Cette poétique dans ses glissement est donc essentielle. L’être trébuche, titube mais ne tombe pas. Il se reprend. L’oeuvre s’éloigne loin des données psychologiques ou sociales pour rejoindre un univers plus fondamental. A la manière de L’Innommable, Louis Warren reste déterminée et reprend à sa main la formule du héros beckettien : “Je ne me tairai jamais. Jamais”. Et ce, jusque dans la solitude physique qui n’empêche pas néanmoins le rapport aux autres.

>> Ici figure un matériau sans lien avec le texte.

(* ===== verification/MicroSmall.v ===== *)
(** * Small objects of the microkernel

    [pistachio/src/smallalloc.cc] and [smallalloc.h]: pools of objects of one
    size (TCBs, spaces, mutexes).  A pool keeps a list of blocks of 4096 bytes
    from the kernel heap; a block holds as many objects as fit and, behind
    them, a header with a link, a number and a bitmap of its free objects.
    The heap is any that keeps the promises of [KheapLaws]; what the memory of
    a new block holds before its header is written is arbitrary.  The poisoning
    of CONFIG_KMEM_DEBUG is left out. *)

From S2P Require Import Prelude MicroLib MicroKmem.
#[local] Open Scope Z_scope.

Module Small.

Definition SMALL_OBJECT_BLOCKSIZE : Z := 4096.

(** [small_alloc_block_t] *)
Record block_t : Type := Block { bnext : Z; bid : Z; bitmap : list Z }.
Definition set_bnext v b := Block v (bid b) (bitmap b).
Definition set_bid v b := Block (bnext b) v (bitmap b).
Definition set_bitmap v b := Block (bnext b) (bid b) v.

(** [small_alloc_t] *)
Record small_alloc_t : Type := SmallAlloc {
  head : Z;
  first_free : Z;
  num : Z;
  max_objs : Z;
  obj_size : Z;
  objs_per_block : Z;
  header_offset : Z
}.
Definition set_head v p := SmallAlloc v (first_free p) (num p) (max_objs p) (obj_size p) (objs_per_block p) (header_offset p).
Definition set_first_free v p := SmallAlloc (head p) v (num p) (max_objs p) (obj_size p) (objs_per_block p) (header_offset p).
Definition set_num v p := SmallAlloc (head p) (first_free p) v (max_objs p) (obj_size p) (objs_per_block p) (header_offset p).

Definition u16 (x : Z) : Z := x mod 2 ^ 16.

Definition header_size (obj_size : Z) : Z := u32 ((2 + BITMAP_SIZE (SMALL_OBJECT_BLOCKSIZE / obj_size)) * 4).

Section model.
Context {H : Type} `{KH : !Kheap H}.
(** The words at an address, read as a header. *)
Context (raw_header : Z -> block_t).

Record pstate : Type := PState { pool : small_alloc_t; blocks : gmap Z block_t; bytes : Z -> Z; pheap : H }.
Definition set_pool v s := PState v (blocks s) (bytes s) (pheap s).
Definition set_blocks v s := PState (pool s) v (bytes s) (pheap s).
Definition set_bytes v s := PState (pool s) (blocks s) v (pheap s).
Definition set_pheap v s := PState (pool s) (blocks s) (bytes s) v.

Abbreviation K A := (M pstate A).

Definition on_pheap {A} (c : M H A) : K A :=
  fun s => match c (pheap s) with Done a h => Done a (set_pheap h s) | Crash f => Crash f end.
Definition field {A} (f : small_alloc_t -> A) : K A := gets (fun s => f (pool s)).
Definition upd (g : small_alloc_t -> small_alloc_t) : K unit := modify (fun s => set_pool (g (pool s)) s).
Definition rd {A} (p : Z) (f : block_t -> A) : K A :=
  let! m := gets blocks in
  let! b := demand InvalidPointer (m !! p) in
  ret (f b).
Definition wr (p : Z) (g : block_t -> block_t) : K unit :=
  let! m := gets blocks in
  let! b := demand InvalidPointer (m !! p) in
  modify (set_blocks (<[p := g b]> m)).

(** [memset(addr, 0, size)] *)
Definition clear_bytes (addr size : Z) : K unit :=
  modify (fun s => set_bytes (fun a => if (addr <=? a) && (a <? addr + size) then 0 else bytes s a) s).

(** *** Addresses *)

Definition get_object (block index : Z) : K Z :=
  let! size := field obj_size in
  let! offset := field header_offset in
  ret (u32 (u32 (block - offset) + u32 (index * size))).
Definition get_object_base (object : Z) : Z := Z.land object (not32 (SMALL_OBJECT_BLOCKSIZE - 1)).
Definition get_block_base (block : Z) : K Z :=
  let! offset := field header_offset in
  ret (u32 (block - offset)).
Definition get_block (base : Z) : K Z :=
  let! offset := field header_offset in
  ret (u32 (base + offset)).

Definition id (object : Z) : K Z :=
  let base := get_object_base object in
  let! block := get_block base in
  let! size := field obj_size in
  let! n := rd block bid in
  ret (u32 (u32 (object - base) / size + n)).

(** *** Blocks *)

Definition init_block_bitmap (block length : Z) : K unit :=
  let! bm := rd block bitmap in
  let! bm := bitmap_init bm length 1 in
  wr block (set_bitmap bm).

(** The walk of [allocate_block] along the list from [current] on. *)
Fixpoint insert_block (fuel : nat) (block length current next_id : Z) : K Z :=
  let! per_block := field objs_per_block in
  let! max := field max_objs in
  let! next := rd current bnext in
  if negb (next =? 0) then
    let current := next in
    let! cid := rd current bid in
    if negb (cid =? next_id) then
      let! cnext := rd current bnext in
      do! wr block (set_bnext cnext) in
      do! wr current (set_bnext block) in
      do! wr block (set_bid next_id) in
      do! init_block_bitmap block length in
      ret block
    else
      match fuel with
      | O => crash LoopBoundExceeded
      | S fuel' => insert_block fuel' block length current (u32 (next_id + per_block))
      end
  else
    do! wr block (set_bid next_id) in
    do! ASSERT ((max =? 0) || (next_id <? max)) in
    do! wr current (set_bnext block) in
    do! wr block (set_bnext 0) in
    let length := if negb (max =? 0) && (max <=? u32 (length + next_id)) then u32 (max - next_id) else length in
    do! init_block_bitmap block length in
    ret block.

Definition allocate_block : K Z :=
  let! length := field objs_per_block in
  let! block_base := on_pheap (kalloc SMALL_OBJECT_BLOCKSIZE false) in
  if block_base =? 0 then ret 0
  else
    let! block := get_block block_base in
    do! modify (fun s => set_blocks (<[block := raw_header block]> (blocks s)) s) in
    let! h := field head in
    let! front := (if h =? 0 then ret true else let! hid := rd h bid in ret (negb (hid =? 0))) in
    if front then
      do! wr block (set_bnext h) in
      do! upd (set_head block) in
      let! max := field max_objs in
      let length := if negb (max =? 0) && (max <=? length) then max else length in
      do! init_block_bitmap block length in
      ret block
    else
      let! hid := rd h bid in
      let! fuel := gets (fun s => size (blocks s)) in
      insert_block fuel block length h (u32 (hid + length)).

(** The walk of [free_block]: the block before [block]. *)
Fixpoint find_before (fuel : nat) (block current : Z) : K Z :=
  let! next := rd current bnext in
  if (next =? 0) || (next =? block) then ret current
  else
    match fuel with
    | O => crash LoopBoundExceeded
    | S fuel' => find_before fuel' block next
    end.

Definition free_block (block : Z) : K unit :=
  let! h := field head in
  do! (if h =? block then
         let! next := rd block bnext in
         upd (set_head next)
       else
         let! fuel := gets (fun s => size (blocks s)) in
         let! current := find_before fuel block h in
         let! next := rd block bnext in
         wr current (set_bnext next)) in
  let! base := get_block_base block in
  do! on_pheap (kfree base SMALL_OBJECT_BLOCKSIZE) in
  modify (fun s => set_blocks (delete block (blocks s)) s).

(** The first block from [block] on with a free object, 0 if there is none. *)
Fixpoint find_free (fuel : nat) (block : Z) : K Z :=
  if block =? 0 then ret 0
  else
    let! per_block := field objs_per_block in
    let! bm := rd block bitmap in
    let! position := bitmap_findfirstset bm per_block in
    if position =? -1 then
      let! next := rd block bnext in
      match fuel with
      | O => crash LoopBoundExceeded
      | S fuel' => find_free fuel' next
      end
    else ret block.

(** *** Objects *)

Definition allocate (zeroed : bool) : K Z :=
  let! max := field max_objs in
  let! n := field num in
  if negb (max =? 0) && (max <=? n) then ret 0
  else
    let! ff := field first_free in
    do! (when ff =? 0 do
           let! block := allocate_block in
           upd (set_first_free block)) in
    let! ff := field first_free in
    if ff =? 0 then ret 0
    else
      let! per_block := field objs_per_block in
      let! bm := rd ff bitmap in
      let! position := bitmap_findfirstset bm per_block in
      do! ASSERT (negb (position =? -1)) in
      let! object := get_object ff position in
      let! bm := bitmap_clear bm position in
      do! wr ff (set_bitmap bm) in
      let! fuel := gets (fun s => size (blocks s)) in
      let! ff := find_free fuel ff in
      do! upd (set_first_free ff) in
      do! upd (fun p => set_num (u32 (num p + 1)) p) in
      let! size := field obj_size in
      do! (when zeroed do clear_bytes object size) in
      ret object.

Definition free (object : Z) : K unit :=
  do! ASSERT (negb (object =? 0)) in
  let! block := get_block (get_object_base object) in
  let! oid := id object in
  let! bid0 := rd block bid in
  let! bm := rd block bitmap in
  let! bm := bitmap_set bm (u32 (oid - bid0)) in
  do! wr block (set_bitmap bm) in
  let! ff := field first_free in
  let! early := (if ff =? 0 then ret true else let! ffid := rd ff bid in ret (bid0 <? ffid)) in
  if early then
    do! upd (set_first_free block) in
    upd (fun p => set_num (u32 (num p - 1)) p)
  else
    let! per_block := field objs_per_block in
    let! unused := bitmap_isallset bm per_block in
    do! (when unused do
           do! free_block block in
           when ff =? block do
             let! h := field head in
             let! fuel := gets (fun s => size (blocks s)) in
             let! ff := find_free fuel h in
             upd (set_first_free ff)) in
    upd (fun p => set_num (u32 (num p - 1)) p).

Definition init (object_size max_objects : Z) : K unit :=
  let size := u16 object_size in
  let header := header_size size in
  let extra_space := SMALL_OBJECT_BLOCKSIZE mod size in
  let per_block :=
    u16 (if header <=? extra_space then SMALL_OBJECT_BLOCKSIZE / size
         else u32 (SMALL_OBJECT_BLOCKSIZE / size - (header - extra_space) / size - 1)) in
  upd (fun _ => SmallAlloc 0 0 0 max_objects size per_block (u16 (per_block * size))).

End model.
End Small.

La poétesse poursuit son travail de recouvrement face parfois à un doute existentiel. Elle sait le contredire par la charge sensuelle. Celle-ci jaillit désormais en infimes vibrations dans un changement d’échelle qui, au fil des livres, s’incarne pour approcher une qualité plus abstraite. Toutefois, le corps vibre. Il relativise la limite de l’abstraction par sa présence à laquelle l’auteure donne voix.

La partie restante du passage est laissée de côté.